▸ Goal of the exercise: Please copy out the records that follow exactly as they stand.

▸ Records for processing:
Definition authd_conn_on_addr (slot : authd_slot_t) (y : sys) : ev_action_t * authd_slot_t * sys :=
  let addr := conn_io_client_addr (Some (sl_io slot)) in
  let logged l ev d := y_logged (authd_log_slot_addr l (label ev) (sl_index slot) addr d) in
  if aa_family addr =? 0 then
    (EV_ACTION_CLOSE, sl_set_io (default (sl_io slot) (conn_io_ws_silence (Some (sl_io slot)))) slot,
     logged AUTHD_LOG_WARN "refused-no-client-address"%string (label "fail-closed") (y_on_app (a_count refused_no_address 1) y))
  else
  match rl (y_app y) with
  | None => (EV_ACTION_CONTINUE, slot, logged AUTHD_LOG_INFO "client-address"%string (label "unlimited") y)
  | Some r =>
    let '(v, r') := ratelimit_admit (Some r) (Some addr) (now_ms (y_w y)) in
    let y := y_on_app (a_set_rl r') y in
    match v with
    | RATELIMIT_ALLOW =>
      (EV_ACTION_CONTINUE, sl_set_admitted true slot, logged AUTHD_LOG_INFO "client-address"%string (label "admitted") y)
    | _ =>
      let code := match v with RATELIMIT_DENY_TABLE => 503 | _ => 429 end in
      (EV_ACTION_CLOSE, sl_set_io (default (sl_io slot) (conn_io_ws_refuse (Some (sl_io slot)) code).2) slot,
       logged AUTHD_LOG_WARN "refused-rate-limited"%string (ratelimit_verdict_name v) (y_on_app (a_count refused_rate 1) y))
    end
  end.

▸ Written reply:
Definition authd_conn_on_addr (slot : authd_slot_t) (y : sys) : ev_action_t * authd_slot_t * sys :=
  let addr := conn_io_client_addr (Some (sl_io slot)) in
  let logged l ev d := y_logged (authd_log_slot_addr l (label ev) (sl_index slot) addr d) in
  if aa_family addr =? 0 then
    (EV_ACTION_CLOSE, sl_set_io (default (sl_io slot) (conn_io_ws_silence (Some (sl_io slot)))) slot,
     logged AUTHD_LOG_WARN "refused-no-client-address"%string (label "fail-closed") (y_on_app (a_count refused_no_address 1) y))
  else
  match rl (y_app y) with
  | None => (EV_ACTION_CONTINUE, slot, logged AUTHD_LOG_INFO "client-address"%string (label "unlimited") y)
  | Some r =>
    let '(v, r') := ratelimit_admit (Some r) (Some addr) (now_ms (y_w y)) in
    let y := y_on_app (a_set_rl r') y in
    match v with
    | RATELIMIT_ALLOW =>
      (EV_ACTION_CONTINUE, sl_set_admitted true slot, logged AUTHD_LOG_INFO "client-address"%string (label "admitted") y)
    | _ =>
      let code := match v with RATELIMIT_DENY_TABLE => 503 | _ => 429 end in
      (EV_ACTION_CLOSE, sl_set_io (default (sl_io slot) (conn_io_ws_refuse (Some (sl_io slot)) code).2) slot,
       logged AUTHD_LOG_WARN "refused-rate-limited"%string (ratelimit_verdict_name v) (y_on_app (a_count refused_rate 1) y))
    end
  end.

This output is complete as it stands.